Tidur Bergelantungan
Kisah
salah satu komandan regu, Tim Charlie, Komando Pasukan Khusus
(Kopassus), Sersan Satu Abdul Haris menggambarkan betapa sulitnya proses
evakuasi. Tim yang menuruni tebing dengan ketinggian hingga 500 meter,
untuk mengevakuasi korban, bahkan terpaksa harus bermalam di tebing.

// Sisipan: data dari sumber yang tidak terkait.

(** [m] units in a row while the stop button is not pressed. *)
Lemma batchLoop_units :
  forall m left i lc w,
    m <= left ->
    P + i + m <= length lc ->
    abortBatchRef (writer w) = false ->
    isGenerating (writer w) = true ->
    is_Some (App.activeNovel (application w)) ->
    aid w <> Some [] ->
    (forall k, awaited (writer w) <= k < awaited (writer w) + 3 * m ->
               stopPressed env k = false) ->
    exists lc' w',
      batchLoop env (App.writerPropsFor env (aid w) n ready) total P left i
        lc w
      = batchLoop env (App.writerPropsFor env (aid w) n ready) total P
          (left - m) (i + m) lc' w'
      /\ writtenRange lc lc' (P + i) (P + i + m)
      /\ abortBatchRef (writer w') = false
      /\ isGenerating (writer w') = true
      /\ aid w' = aid w
      /\ is_Some (App.activeNovel (application w'))
      /\ (0 < m -> App.activeChapters (application w') = Some lc')
      /\ (m = 0 -> w' = w /\ lc' = lc)
      /\ awaited (writer w') = awaited (writer w) + 3 * m
      /\ progressReports (writer w')
         = progressReports (writer w)
           ++ map (fun j => Some (j, total)) (seq (i + 1) m)
      /\ alerts (writer w') = alerts (writer w).
Proof.
  induction m as [|m IH];
    intros left i lc w Hm Hlen Hab Hgenr Hact Hne Hstop.
  - exists lc, w. rewrite Nat.sub_0_r, !Nat.add_0_r, app_nil_r.
    split; [reflexivity|]. split; [apply writtenRange_refl|].
    repeat split; auto; lia.
  - destruct left as [|left]; [lia|].
    destruct (batchLoop_unit left i lc w ltac:(lia) Hab Hgenr Hact Hne)
      as (lc1 & w1 & Heq1 & Hrange1 & Hg1 & Haid1 & Hact1 & Hch1 & Haw1
          & Hab1 & Hrep1 & Hal1).
    rewrite !(Hstop _) in Hab1 by lia. cbn [orb] in Hab1.
    destruct (IH left (S i) lc1 w1) as
      (lc' & w' & Heq & Hrange & Hab' & Hg' & Haid' & Hact' & Hch' & Hzero
       & Haw' & Hrep' & Hal').
    + lia.
    + destruct Hrange1 as (Hl1 & _). rewrite Hl1. lia.
    + exact Hab1.
    + exact Hg1.
    + exact Hact1.
    + rewrite Haid1. exact Hne.
    + intros k Hk. apply Hstop. rewrite Haw1 in Hk. lia.
    + exists lc', w'. rewrite Haid1 in Heq. rewrite Heq1, Heq.
      replace (S left - S m) with (left - m) by lia.
      replace (i + S m) with (S i + m) by lia.
      split; [reflexivity|]. split.
      { apply (writtenRange_trans lc lc1 lc' (P + i) (P + S i) (P + i + S m));
          [lia|lia| |].
        - replace (P + S i) with (S (P + i)) by lia. exact Hrange1.
        - replace (P + i + S m) with (P + S i + m) by lia. exact Hrange. }
      split; [exact Hab'|]. split; [exact Hg'|].
      split; [congruence|]. split; [exact Hact'|].
      split.
      { intros _. destruct m as [|m'].
        - destruct (Hzero eq_refl) as [-> ->]. exact Hch1.
        - apply Hch'. lia. }
      split; [intros; lia|].
      split; [rewrite Haw', Haw1; lia|].
      split.
      { rewrite Hrep', Hrep1. rewrite <- app_assoc. cbn [seq map app].
        replace (S i + 1) with (S (i + 1)) by lia. reflexivity. }
      congruence.
Qed.
End Continuation.
(** Whether the body succeeds depends on the document alone, not on
    the file or the clock. *)
Lemma structure_resume_succeeds (s1 s2 : string) (parsed_core : json) (n1 n2 : nat) r :
  structure_resume E s1 parsed_core n1 = Ok r ->
  exists r', structure_resume E s2 parsed_core n2 = Ok r'.
Proof.
  unfold structure_resume.
  destruct parsed_core; cbn [py_get bind]; try discriminate.
  destruct (normalize_skills E (dict_get fields "skills" (JArr []))) as [skills|e];
    cbn [bind]; [|discriminate].
  destruct (gather_keywords (JObj fields) skills) as [kws|e]; cbn [bind]; [|discriminate].
  intros _. eexists; reflexivity.
Qed.

End StructureResume.

(** ** The batch loop *)

Section Batch.

Variable E : Env.
Variable input_dir : string.

Lemma process_files_Ok (pdf_files : list string) :
  forall all_resumes w rs w',
    process_files E input_dir pdf_files all_resumes w = (Ok rs, w') ->
    exists added,
      rs = all_resumes ++ added
      /\ Forall2 (produced E input_dir)
                 (filter (parses E input_dir) pdf_files) added
      /\ stdout w' = stdout w ++ flat_map (progress_lines E input_dir) pdf_files
      /\ written w' = written w
      /\ clock w' = (clock w + 2 * List.length added)%nat.
Proof.
  induction pdf_files as [|f rest IH]; intros acc w rs w' H.
  - cbn [process_files] in H. inversion H; subst.
    exists []; cbn. rewrite !app_nil_r, Nat.add_0_r. repeat split. constructor.
  - cbn [process_files] in H. unfold guarded in H. cbn [filter flat_map].
    unfold progress_lines at 1.
    destruct (raises E (Stdout _)); [discriminate|].
    destruct (raises E (Extract _ _)); [discriminate|].
    destruct (raises E (Loads _)); [discriminate|].
    destruct (json_loads E (raw_output_of E input_dir f)) as [j|] eqn:Hj.
    + assert (Hp : parses E input_dir f = true)
        by (unfold parses; rewrite Hj; reflexivity).
      rewrite Hp.
      destruct (structure_resume E (stem f) j _) as [r|e] eqn:Hr; [|discriminate].
      destruct (IH _ _ _ _ H) as [added [-> [HF [Hout [Hwr Hck]]]]].
      exists (r :: added). rewrite <- app_assoc. split; [reflexivity|].
      split; [|split; [|split]].
      * constructor; [|assumption]. exists j; eexists; split; eassumption.
      * rewrite Hout. cbn [tick2 print stdout]. rewrite <- app_assoc. reflexivity.
      * rewrite Hwr; reflexivity.
      * rewrite Hck. cbn [tick2 print clock List.length]. lia.
    + assert (Hp : parses E input_dir f = false)
        by (unfold parses; rewrite Hj; reflexivity).
      rewrite Hp.
      destruct (raises E (Stdout _)); [discriminate|].
      destruct (IH _ _ _ _ H) as [added [-> [HF [Hout [Hwr Hck]]]]].
      exists added. split; [reflexivity|].
      split; [assumption|split; [|split]].
      * rewrite Hout. cbn [print stdout]. unfold failure_line.
        rewrite <- !app_assoc. reflexivity.
      * rewrite Hwr; reflexivity.
      * rewrite Hck; reflexivity.
Qed.


(** A file whose document makes the body raise ends the loop there. *)
Lemma process_files_raises (pdf_files : list string) :
  forall all_resumes w rs w',
    process_files E input_dir pdf_files all_resumes w = (Ok rs, w') ->
    forall f, In f pdf_files -> structures E input_dir f = true.
Proof.
  induction pdf_files as [|f rest IH]; intros acc w rs w' H g Hg; [destruct Hg|].
  cbn [process_files] in H. unfold guarded in H.
  destruct (raises E (Stdout _)); [discriminate|].
  destruct (raises E (Extract _ _)); [discriminate|].
  destruct (raises E (Loads _)); [discriminate|].
  unfold structures.
  destruct Hg as [<-|Hg].
  - destruct (json_loads E (raw_output_of E input_dir f)) as [j|]; [|reflexivity].
    destruct (structure_resume E (stem f) j _) as [r|e] eqn:Hr; [|discriminate].
    destruct (structure_resume_succeeds E _ (stem f) _ _ 0 _ Hr) as [r' ->].
    reflexivity.
  - destruct (json_loads E (raw_output_of E input_dir f)) as [j|].
    + destruct (structure_resume E (stem f) j _) as [r|e]; [|discriminate].
      eapply IH; eassumption.
    + destruct (raises E (Stdout _)); [discriminate|].
      eapply IH; eassumption.
Qed.

(** A run that returns went through the loop, the write and the
    summary line. *)
Lemma convert_returns (output_json_path : string) (w : world) rs w' :
  convert_pdfs_to_json E input_dir output_json_path w = (Ok rs, w') ->
  exists w0,
    process_files E input_dir (glob_pdf E input_dir) [] w = (Ok rs, w0)
    /\ w' = print (nl ++ "Processed " ++ PyStr.of_nat (List.length rs)
                      ++ " resumes. Combined JSON saved at "
                      ++ path_str E output_json_path)%string
                  (write_json (path_str E output_json_path) rs w0).
Proof.
  unfold convert_pdfs_to_json, guarded.
  destruct (raises E (Glob _)); [discriminate|].
  destruct (process_files E input_dir (glob_pdf E input_dir) [] w) as [[rs0|e] w0];
    [|discriminate].
  destruct (raises E (OpenFile _)); [discriminate|].
  destruct (raises E (DumpFile _ _)); [discriminate|].
  destruct (raises E (Stdout _)); [discriminate|].
  intros H; inversion H; subst. exists w0. split; reflexivity.
Qed.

Tidur bergelantungan di tali.
Haris memimpin salah satu tim yang
keseluruhan terdiri atas 255 personil gabungan TNI, Polri, Basarnas,
Tagana, PMI, dan lainnya. Tim ketiga yang diberangkatkan untuk
mengevakuasi para korban.
Haris mengatakan, lokasi jatuhnya
pesawat setelah menabrak tebing adalah sebuah lembah dengan kedalaman
lebih dari 500 meter. Karenanya tim evakuasi pun harus menyusuri tebing
dengan kemiringan 85 derajat, nyaris tegak lurus, itu dengan menggunakan
tali sling guna mencapai dasar lembah.
“Yang turun ke bawah itu anggota Tim Kopassus bersama Tim Garuda.
Tapi Tim Garuda itu naik lagi ke atas karena medan yang sangat sulit
itu,” kata dia.
Saat menyusuri tebing yang masih lebat dengan
tanaman dan pohon-pohon kecil itu dia bersama anggota lainnya mengalami
kesulitan. Karena ternyata tali sling yang memang cuma sepanjang 250
meter itu tak mampu menjangkau ke dasar lembah. “Akhirnya kami sambung
lagi dengan tali sling lainnya,” ujar Haris.
Itu bukan perkara
mudah, makan waktu lama. Bahkan, sebelum mencapai dasar lembah, matahari
sudah terbenam. "Kami sampai atas tebing itu jam 16.00. Makanya pas
raffling itu, sudah gelap," kata Haris.
Karena tak mau mengambil
risiko memaksa terus turun, sementara naik ke atas secara fisik sudah
tak kuat, maka Haris dan rekannya pun bermalam di tebing itu dengan cara
bergelantungan pada seutas tali sling. “Sudah kaya kera, kami tidur
bergelantungan,” ujar Haris.
Namun, usaha para pasukan khusus itu
tidak sia-sia. Ketika esok hari mencapai dasar lembah dan menyusurinya,
Haris beserta rekan-rekannya menemukan satu sosok jenazah dengan
kondisi yang nyaris masih utuh. Sosok itu yang kemudian diduga adalah
pilot pesawat Sukhoi Superjet-100 asal Rusia, Alexandr Yablontsev.